And I am from ‘back in the day’……

And…… I also am terminally left handed.

Remember when Snickers were 5 cents.

I use to put gas in my 52 Chevy for 25 cents.

We could see a double feature at the Show for 35 cents.

Bowling was a quarter a game.

Admission to Disneyland was less than 15 bucks.

My friends bought packs of Marlboro cigarettes for 25 cents.

I took my girl to see Jimi Hendrix last West Coast performance before he unfortunately died. We doubled out and bought four tickets. The tickets for about $20 apiece, maybe less can’t remember. That was over 50 years ago obviously. That same girl I took the Disneyland. And the same girl that I took to see Jimi, has the same mailing address that I have right now. I remember the first day I saw her I told my buddy I need one of those ha ha. I guess I did. Once in while we talk about how cheap stuff used to be.
I remember stuff she forgot and she remembers stuff I forgot.

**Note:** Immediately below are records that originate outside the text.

(** C9.  [convert] is a function of the pixel that returns exactly two
    bytes.  Bits 7..3 of byte 0 are bits 7..3 of R (its top five bits) and
    bits 2..0 are bits 7..5 of G (its top three bits); bits 7..5 of byte 1
    are bits 4..2 of G (its next three bits) and bits 4..0 are bits 7..3 of
    B (its top five bits).  The alpha component has no influence. *)
Theorem convert_rgb565 (r g b a : Z) :
  exists b0 b1,
    convert {| R := r; G := g; B := b; A := a |} = [b0; b1] /\
    is_uchar b0 /\ is_uchar b1 /\
    (forall i, 3 <= i < 8 -> Z.testbit b0 i = Z.testbit r i) /\
    (forall i, 0 <= i < 3 -> Z.testbit b0 i = Z.testbit g (i + 5)) /\
    (forall i, 5 <= i < 8 -> Z.testbit b1 i = Z.testbit g (i - 3)) /\
    (forall i, 0 <= i < 5 -> Z.testbit b1 i = Z.testbit b (i + 3)) /\
    (forall a', convert {| R := r; G := g; B := b; A := a' |} = [b0; b1]).
Proof.
  eexists _, _. split; [reflexivity |].
  split; [apply to_uchar_range |]. split; [apply to_uchar_range |].
  repeat split; intros i Hi.
  - rewrite to_uchar_bit, RGB565_0_bit by lia. cbn [R G].
    destruct (Z.ltb_spec i 3); [lia | reflexivity].
  - rewrite to_uchar_bit, RGB565_0_bit by lia. cbn [R G].
    destruct (Z.ltb_spec i 3); [reflexivity | lia].
  - rewrite to_uchar_bit, RGB565_1_bit by lia. cbn [B G].
    destruct (Z.ltb_spec i 5); [lia | reflexivity].
  - rewrite to_uchar_bit, RGB565_1_bit by lia. cbn [B G].
    destruct (Z.ltb_spec i 5); [reflexivity | lia].
Qed.

(** ** Dirty-rectangle tracker *)

(** The bounds check of [drv_set_pixel], both ways. *)
Lemma drv_set_pixel_outside (x y : Z) (pix : RGBA) (s : dpf_t) :
  ~ (0 <= Z.rem x (DCOLS s) < pwidth s /\ 0 <= Z.rem y (DROWS s) < pheight s) ->
  drv_set_pixel x y pix s =
    ErrorLog (OutOfBounds x y (Z.rem x (DCOLS s)) (Z.rem y (DROWS s))) s.
Proof.
  intros Hout. unfold drv_set_pixel.
  destruct (Z.ltb_spec (Z.rem x (DCOLS s)) 0); [reflexivity |].
  destruct (Z.geb_spec (Z.rem x (DCOLS s)) (pwidth s)); [reflexivity |].
  destruct (Z.ltb_spec (Z.rem y (DROWS s)) 0); [reflexivity |].
  destruct (Z.geb_spec (Z.rem y (DROWS s)) (pheight s)); [reflexivity |].
  exfalso. apply Hout. lia.
Qed.
Definition DEV_SI4702 : Z := 1.  (* 0b0001 *)
Definition DEV_SI4703 : Z := 9.  (* 0b1001 *)

Definition TUNE_POLL_INTERVAL_MS : Z := 20.
Definition SEEK_POLL_INTERVAL_MS : Z := 200.

Definition FM_MAX_VOLUME : Z := 15.

(** ** The bit-field macros

    [reg] is an lvalue of type [uint16_t]; the macros compute in [int] and the
    assignment truncates to 16 bits. *)

(* #define fm_set_bit(reg, bit, value) *)
Definition fm_set_bit (reg bit : Z) (value : bool) : Z :=
  if value then u16 (Z.lor reg bit) else u16 (Z.land reg (Z.lnot bit)).

(* #define fm_get_bit(reg, bit) *)
Definition fm_get_bit (reg bit : Z) : bool :=
  negb (Z.land reg bit =? 0).

(* #define fm_set_bits(reg, bits, value): two assignments *)
Definition fm_set_bits (reg bits lsb value : Z) : Z :=
  let reg := u16 (Z.land reg (Z.lnot bits)) in
  u16 (Z.lor reg (Z.shiftl value lsb)).

(* #define fm_get_bits(reg, bits) *)
Definition fm_get_bits (reg bits lsb : Z) : Z :=
  Z.shiftr (Z.land reg bits) lsb.

(** ** The register shadow: [uint16_t regs[16]] *)

Definition reg_get (regs : list Z) (i : Z) : Z := nth (Z.to_nat i) regs 0.

Fixpoint list_set (l : list Z) (i : nat) (v : Z) : list Z :=
  match l, i with
  | [], _ => []
  | _ :: t, O => v :: t
  | h :: t, S j => h :: list_set t j v
  end.

Definition reg_set (regs : list Z) (i : Z) (v : Z) : list Z :=
  list_set regs (Z.to_nat i) v.

(** ** Binary32 arithmetic *)

Module F32.

Definition prec : Z := 24.
Definition emax : Z := 128.

Definition float : Type := spec_float.

Definition zero : float := S754_zero false.
Definition of_int (n : Z) : float := binary_normalize prec emax n 0 false.
Definition add : float -> float -> float := SFadd prec emax.
Definition sub : float -> float -> float := SFsub prec emax.
Definition mul : float -> float -> float := SFmul prec emax.
Definition div : float -> float -> float := SFdiv prec emax.
Definition eqb : float -> float -> bool := SFeqb.
Definition ltb : float -> float -> bool := SFltb.
Definition leb : float -> float -> bool := SFleb.

(* The float literals of the source, as the nearest binary32 values. *)
Definition f87_5 : float := S754_finite false 11468800 (-17).
Definition f108_0 : float := S754_finite false 14155776 (-17).
Definition f76_0 : float := S754_finite false 9961472 (-17).
Definition f90_0 : float := S754_finite false 11796480 (-17).
Definition f0_2 : float := S754_finite false 13421773 (-26).
Definition f0_1 : float := S754_finite false 13421773 (-27).
Definition f0_05 : float := S754_finite false 13421773 (-28).

(* roundf: to the nearest integer, halfway cases away from zero. *)
Definition roundf (x : float) : float :=
  match x with
  | S754_finite s m e =>
      if 0 <=? e then x
      else
        let d := 2 ^ (- e) in
        let q := Zpos m / d in
        let r := Zpos m mod d in
        let n := if d <=? 2 * r then q + 1 else q in
        binary_normalize prec emax (if s then - n else n) 0 s
  | _ => x
  end.

(* The integer part of a finite float (truncation toward zero). *)
Definition trunc (x : float) : option Z :=
  match x with
  | S754_zero _ => Some 0
  | S754_finite s m e =>
      let a := if 0 <=? e then Zpos m * 2 ^ e else Zpos m / 2 ^ (- e) in
      Some (if s then - a else a)
  | _ => None
  end.

(* (uint16_t)x for a float x: defined by C only when the truncated value
   fits the type. *)
Definition to_uint16 (x : float) : option Z :=
  match trunc x with
  | Some n => if (0 <=? n) && (n <=? 65535) then Some n else None
  | None => None
  end.

End F32.

(** ** fm_si470x.h: the public types *)

Inductive fm_band_t := FM_BAND_COMMON | FM_BAND_JAPAN_WIDE | FM_BAND_JAPAN.

Inductive fm_channel_spacing_t :=
  FM_CHANNEL_SPACING_200 | FM_CHANNEL_SPACING_100 | FM_CHANNEL_SPACING_50.

Inductive fm_deemphasis_t := FM_DEEMPHASIS_75 | FM_DEEMPHASIS_50.

Record fm_config_t := mk_config {
  band : fm_band_t;
  channel_spacing : fm_channel_spacing_t;
  deemphasis : fm_deemphasis_t
}.

Definition fm_config_usa : fm_config_t :=
  mk_config FM_BAND_COMMON FM_CHANNEL_SPACING_200 FM_DEEMPHASIS_75.
Definition fm_config_europe : fm_config_t :=
  mk_config FM_BAND_COMMON FM_CHANNEL_SPACING_100 FM_DEEMPHASIS_50.
Definition fm_config_japan_wide : fm_config_t :=
  mk_config FM_BAND_JAPAN_WIDE FM_CHANNEL_SPACING_100 FM_DEEMPHASIS_50.
Definition fm_config_japan : fm_config_t :=
  mk_config FM_BAND_JAPAN FM_CHANNEL_SPACING_100 FM_DEEMPHASIS_50.

Record fm_frequency_range_t := mk_range {
  bottom : F32.float;
  top : F32.float;
  spacing : F32.float
}.

Inductive fm_seek_sensitivity_t :=
  | FM_SEEK_SENSITIVITY_STRONG_ONLY
  | FM_SEEK_SENSITIVITY_RECOMMENDED
  | FM_SEEK_SENSITIVITY_MORE
  | FM_SEEK_SENSITIVITY_MOST.

Inductive fm_seek_direction_t := FM_SEEK_DOWN | FM_SEEK_UP.

Inductive fm_softmute_attenuation_t :=
  | FM_SOFTMUTE_ATTENUATION_16
  | FM_SOFTMUTE_ATTENUATION_14
  | FM_SOFTMUTE_ATTENUATION_12
  | FM_SOFTMUTE_ATTENUATION_10.

Inductive fm_softmute_rate_t :=
  | FM_SOFTMUTE_FASTEST
  | FM_SOFTMUTE_FAST
  | FM_SOFTMUTE_SLOW
  | FM_SOFTMUTE_SLOWEST.

(* The integer values of the enumerators. *)
Definition band_val (b : fm_band_t) : Z :=
  match b with FM_BAND_COMMON => 0 | FM_BAND_JAPAN_WIDE => 1 | FM_BAND_JAPAN => 2 end.

Definition spacing_val (s : fm_channel_spacing_t) : Z :=
  match s with
  | FM_CHANNEL_SPACING_200 => 0
  | FM_CHANNEL_SPACING_100 => 1
  | FM_CHANNEL_SPACING_50 => 2
  end.

Definition attenuation_val (a : fm_softmute_attenuation_t) : Z :=
  match a with
  | FM_SOFTMUTE_ATTENUATION_16 => 0
  | FM_SOFTMUTE_ATTENUATION_14 => 1
  | FM_SOFTMUTE_ATTENUATION_12 => 2
  | FM_SOFTMUTE_ATTENUATION_10 => 3
  end.

Definition rate_val (r : fm_softmute_rate_t) : Z :=
  match r with
  | FM_SOFTMUTE_FASTEST => 0
  | FM_SOFTMUTE_FAST => 1
  | FM_SOFTMUTE_SLOW => 2
  | FM_SOFTMUTE_SLOWEST => 3
  end.

Definition config_eqb (a b : fm_config_t) : bool :=
  (band_val (band a) =? band_val (band b))
  && (spacing_val (channel_spacing a) =? spacing_val (channel_spacing b))
  && (match deemphasis a, deemphasis b with
      | FM_DEEMPHASIS_75, FM_DEEMPHASIS_75 | FM_DEEMPHASIS_50, FM_DEEMPHASIS_50 => true
      | _, _ => false
      end).

Definition seek_sensitivity_eqb (a b : fm_seek_sensitivity_t) : bool :=
  match a, b with
  | FM_SEEK_SENSITIVITY_STRONG_ONLY, FM_SEEK_SENSITIVITY_STRONG_ONLY
  | FM_SEEK_SENSITIVITY_RECOMMENDED, FM_SEEK_SENSITIVITY_RECOMMENDED
  | FM_SEEK_SENSITIVITY_MORE, FM_SEEK_SENSITIVITY_MORE
  | FM_SEEK_SENSITIVITY_MOST, FM_SEEK_SENSITIVITY_MOST => true
  | _, _ => false
  end.

(* struct si_chip_id_t *)
Record si_chip_id_t := mk_chip_id {
  firmware : Z;
  dev : Z;
  rev : Z
}.

(* struct fm_async_progress_t *)
Record fm_async_progress_t := mk_progress {
  done : bool;
  result : Z
}.

(* fm_async_task_t: a pointer to a task function.  The driver only ever
   stores NULL or the address of one of its two task functions. *)
Inductive fm_async_task_t :=
  | NULL
  | fm_set_frequency_async_task_ptr
  | fm_seek_async_task_ptr.

Definition task_eqb (a b : fm_async_task_t) : bool :=
  match a, b with
  | NULL, NULL
  | fm_set_frequency_async_task_ptr, fm_set_frequency_async_task_ptr
  | fm_seek_async_task_ptr, fm_seek_async_task_ptr => true
  | _, _ => false
  end.

(* struct fm_async_state_t *)
Record fm_async_state_t := mk_async {
  task : fm_async_task_t;
  state : Z;
  resume_time : Z
}.

(* (fm_async_state_t){} *)
Definition async_empty : fm_async_state_t := mk_async NULL 0 0.

(* struct si470x_t *)
Record si470x_t := mk_radio {
  i2c_inst : Z;
  reset_pin : Z;
  sdio_pin : Z;
  sclk_pin : Z;
  enable_pull_ups : bool;
  config : fm_config_t;
  seek_sensitivity : fm_seek_sensitivity_t;
  frequency : F32.float;
  mute : bool;
  softmute : bool;
  softmute_rate : fm_softmute_rate_t;
  softmute_attenuation : fm_softmute_attenuation_t;
  mono : bool;
  volext : bool;
  volume : Z;
  regs : list Z;
  async : fm_async_state_t
}.

(** ** misc *)

Definition fm_frequency_range (b : fm_band_t) (s : fm_channel_spacing_t)
  : fm_frequency_range_t :=
  let '(lo, hi) :=
    match b with
    | FM_BAND_COMMON => (F32.f87_5, F32.f108_0)
    | FM_BAND_JAPAN_WIDE => (F32.f76_0, F32.f108_0)
    | FM_BAND_JAPAN => (F32.f76_0, F32.f90_0)
    end in
  let sp :=
    match s with
    | FM_CHANNEL_SPACING_200 => F32.f0_2
    | FM_CHANNEL_SPACING_100 => F32.f0_1
    | FM_CHANNEL_SPACING_50 => F32.f0_05
    end in
  mk_range lo hi sp.
Definition completion_messages (l : Lang) : string :=
  match l with
  | ru => "Great! Task completed. If you need help with anything else, just ask!"
  | en => "Great! Task completed. If you need help with anything else, just ask!"
  end.

(** [steps[0]] of a list known to be non-empty at this point. *)
Definition first_step (ss : list Step) : Res Step :=
  match PyList.index ss 0 with Some s => Ok s | None => Raised IndexError end.

Definition last_step (ss : list Step) : Res Step :=
  match PyList.last_opt ss with Some s => Ok s | None => Raised IndexError end.

(** [StepResponse(..., requires_click=step.get("requires_click", False),
    ...)] for a step of the list: the field is declared [bool], and
    pydantic refuses [None] with a [ValidationError]. *)
Definition step_response (step_text : string) (step_index total_steps : Z)
    (step : Step) (action_required : option Action) : Res StepResponse :=
  match requires_click step with
  | Some b =>
    Ok {| step_text := step_text;
          step_index := step_index;
          total_steps := total_steps;
          step_requires_click := b;
          step_button_coords := button_coords step;
          step_action_required := action_required |}
  | None => Raised ValidationError
  end.

(** The branch of [step] that reads the decision as the answer to the
    completion question; [session] is the session as just stored. *)
Definition answer_completion (env : Env) (o : Oracle) (session : AgentState)
    (user_action : string) : Turn StepResponse :=
  let steps := steps session in
  let total := Z.of_nat (List.length steps) in
  let user_choice_lower := lower user_action in
  let query_lang := detect_language env (user_query session) in
  let is_yes := any_in yes_keywords user_choice_lower in
  let is_no := any_in no_keywords user_choice_lower in
  if is_yes then
    let session := set_mode (set_action_required session None) simple in
    done session
      (HttpOk {| step_text := completion_messages query_lang;
                 step_index := total - 1;
                 total_steps := total;
                 step_requires_click := false;
                 step_button_coords := None;
                 step_action_required := None |})
  else if is_no then
    (* restart from the first step *)
    let session :=
      set_action_required (set_current_step_index session 0)
                          (Some WaitUserAction) in
    try_ session (lift (first_step steps)) (fun first =>
    let first_step_text :=
      (step_header 1 total ++ nl ++ text_fmt first)%string in
    try_ session
      (detect_interaction_type env (o_interaction o)
         (set_current_step_index session 0))
      (fun result =>
    let session := result in
    (* [first_step] is the dictionary the handler has just updated *)
    try_ session (lift (first_step (Nodes.steps result))) (fun first =>
    try_ session
      (lift (step_response first_step_text 0 total first (Some WaitUserAction)))
      (fun response => done session (HttpOk response)))))
  else
    (* unclear: ask again *)
    try_ session (lift (last_step steps)) (fun last =>
    done session
      (HttpOk {| step_text :=
                   (step_header total total ++ nl ++ text_fmt last
                    ++ nl ++ nl ++ completion_questions query_lang)%string;
                 step_index := total - 1;
                 total_steps := total;
                 step_requires_click := false;
                 step_button_coords := None;
                 step_action_required := Some WaitTaskCompletionChoice |})).
(** What a call does to the outside world, in program order. *)
Inductive effect :=
  | Spawn (args : list string) (detached : bool)
  | Rename (from to : string)
  | Unlink (p : string)
  | Emit (ev : event)
  | Callback (err : option error) (data : option MetadataInterface)
  | Uncaught (e : exception).

(** Events of the child process that the calls subscribe to. The exit code
    of "close" is [null] ([None]) when the child was killed by a signal;
    [stderr] is what [concat()] has collected by then, the empty string
    when nothing was written to standard error. *)
Inductive proc_event :=
  | ProcError (e : string)
  | ProcStdout (chunk : string)
  | ProcClose (code : option Z) (stderr : string).

(** Results of the two [fs] calls; [None] is success. *)
Record FileSystem := {
  fs_rename : string → string → option string;
  fs_unlink : string → option string
}.

(** Property reads on the object that [through()] returns. *)
Class Through := through_prop : string → option string.

(** The [options] parameter as passed: a function there is the callback. *)
Inductive options_arg :=
  | ArgFunction
  | ArgOptions (opts : options).

(** [if (typeof options === "function") { callback = options; options = {}; }];
    the callback is kept as a flag, its invocations are effects. *)
Definition shuffle (a : options_arg) (callback : bool) : options * bool :=
  match a with
  | ArgFunction => (OptionsObject no_options, true)
  | ArgOptions opts => (opts, callback)
  end.

(** What [read] and [write] return. *)
Inductive returned :=
  | Args (args : list string)
  | Rt (rt : MetadataInterface).

(** A call that went past the [dryRun] test: the paths its handlers close
    over and whether listeners were attached for a callback. *)
Record running := {
  run_src : string;
  run_dst : string;
  run_callback : bool
}.

(** *** write *)

(** [error.getBody().toString()]: [getBody()] is [undefined] when nothing
    was collected, and the call of [.toString()] on it throws. *)
Definition getBody_toString (stderr : string) : option string :=
  if JsString.Boolean stderr then Some stderr else None.

(** [stream.emit(ev)] in [write]: listeners exist only with a callback,
    for "metadata" and for "error". An "error" event without a listener
    is thrown by [emit]. *)
Definition write_emit (r : running) (ev : event) : list effect :=
  Emit ev ::
  (if run_callback r then
     match ev with
     | EvMetadata d => [Callback None (Some (convenience (λ k, d !! k)))]
     | EvError err => [Callback (Some err) None]
     | _ => []
     end
   else
     match ev with
     | EvError err => [Uncaught (Unhandled err)]
     | _ => []
     end).

(** [handleError]: the callback of [fs.unlink] ignores its argument. *)
Definition handleError (r : running) (err : error) : list effect :=
  Unlink (run_dst r) :: write_emit r (EvError err).

Definition finish (fs : FileSystem) (r : running) : list effect :=
  Rename (run_dst r) (run_src r) ::
  match fs_rename fs (run_dst r) (run_src r) with
  | Some err => handleError r (FsError err)
  | None => write_emit r EvEnd
  end.

(** The three subscriptions on [proc]. *)
Definition write_on (fs : FileSystem) (r : running) (ev : proc_event) : list effect :=
  match ev with
  | ProcError e => write_emit r (EvError (ChildError e))
  | ProcStdout chunk => write_emit r (EvData chunk)
  | ProcClose code stderr =>
      match code with
      | Some 0 => finish fs r
      | _ =>
          match getBody_toString stderr with
          | Some body => handleError r (StderrError body)
          | None => [Uncaught TypeError]
          end
      end
  end.

(** The synchronous part of [write]: the returned value, the effects so
    far and, unless [dryRun] stopped it, the handlers left behind. *)
Definition write `{PathModule} `{Through} (src : string) (data : metadata)
    (a : options_arg) (callback : bool)
  : returned * list effect * option running :=
  let '(opts, callback) := shuffle a callback in
  let dst := getTempPath src in
  let args := getWriteArgs src dst data opts in
  if flag dryRun opts then (Args args, [], None)
  else
    (Rt (convenience through_prop), [Spawn args false],
     Some {| run_src := src; run_dst := dst; run_callback := callback |}).

(** A whole invocation: the synchronous part, then the child's events. *)
Definition write_run `{PathModule} `{Through} (fs : FileSystem) (src : string)
    (data : metadata) (a : options_arg) (callback : bool) (evs : list proc_event)
  : returned * list effect :=
  let '(ret, effs, r) := write src data a callback in
  (ret, effs ++ match r with
                | Some r => concat (write_on fs r <$> evs)
                | None => []
                end).

(** *** read *)

(** [stream.emit(ev)] in [read]: with a callback, "end" calls it without
    arguments and "error" with the error; without one, an "error" event
    is thrown by [emit]. *)
Definition read_emit (callback : bool) (ev : event) : list effect :=
  Emit ev ::
  (if callback then
     match ev with
     | EvEnd => [Callback None None]
     | EvError err => [Callback (Some err) None]
     | _ => []
     end
   else
     match ev with
     | EvError err => [Uncaught (Unhandled err)]
     | _ => []
     end).

(** The subscriptions of [read]. Standard output is piped into the decoder;
    [output] is the decoder's [data] object when "close" arrives. *)
Definition read_on (callback : bool) (output : gmap string string) (ev : proc_event)
  : list effect :=
  match ev with
  | ProcError e => read_emit callback (EvError (ChildError e))
  | ProcStdout _ => []
  | ProcClose code stderr =>
      match code with
      | Some 0 => read_emit callback (EvMetadata output)
      | _ =>
          match getBody_toString stderr with
          | Some body => read_emit callback (EvError (StderrError body))
          | None => [Uncaught TypeError]
          end
      end
  end.

Definition read `{Through} (src : string) (a : options_arg) (callback : bool)
  : returned * list effect * option bool :=
  let '(opts, callback) := shuffle a callback in
  let args := getReadArgs src opts in
  if flag dryRun opts then (Args args, [], None)
  else (Rt (convenience through_prop), [Spawn args true], Some callback).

I use to buy Levi 501 jeans for 3.98 plus tax.

I still wear 501’s a half century later. Uh, they cost more now and feature less quality.

The bus going to the beach was 10 cents.

Oh well…

Now in a heartbeat I can spend more on one titanium yoyo than I used to spend for a whole month‘s rent for my apartment by the beach.

My parents bought their house in San Pedro on third Street in 1954 for $12,000. A realtor just offered me $750,000 for the same house. What the heck is that all about? The house on the west side of my parents house just sold for 779. And the house to the east of my parents house is up for sale right now 800,000. The yearly property tax on my house is almost exactly the same as the entire cost of my parents house originally.

Obviously none of that information has anything to do with yo-yos. But it does give a little insight into what older handy guys used to deal with when they were learning how to be handy and were much younger.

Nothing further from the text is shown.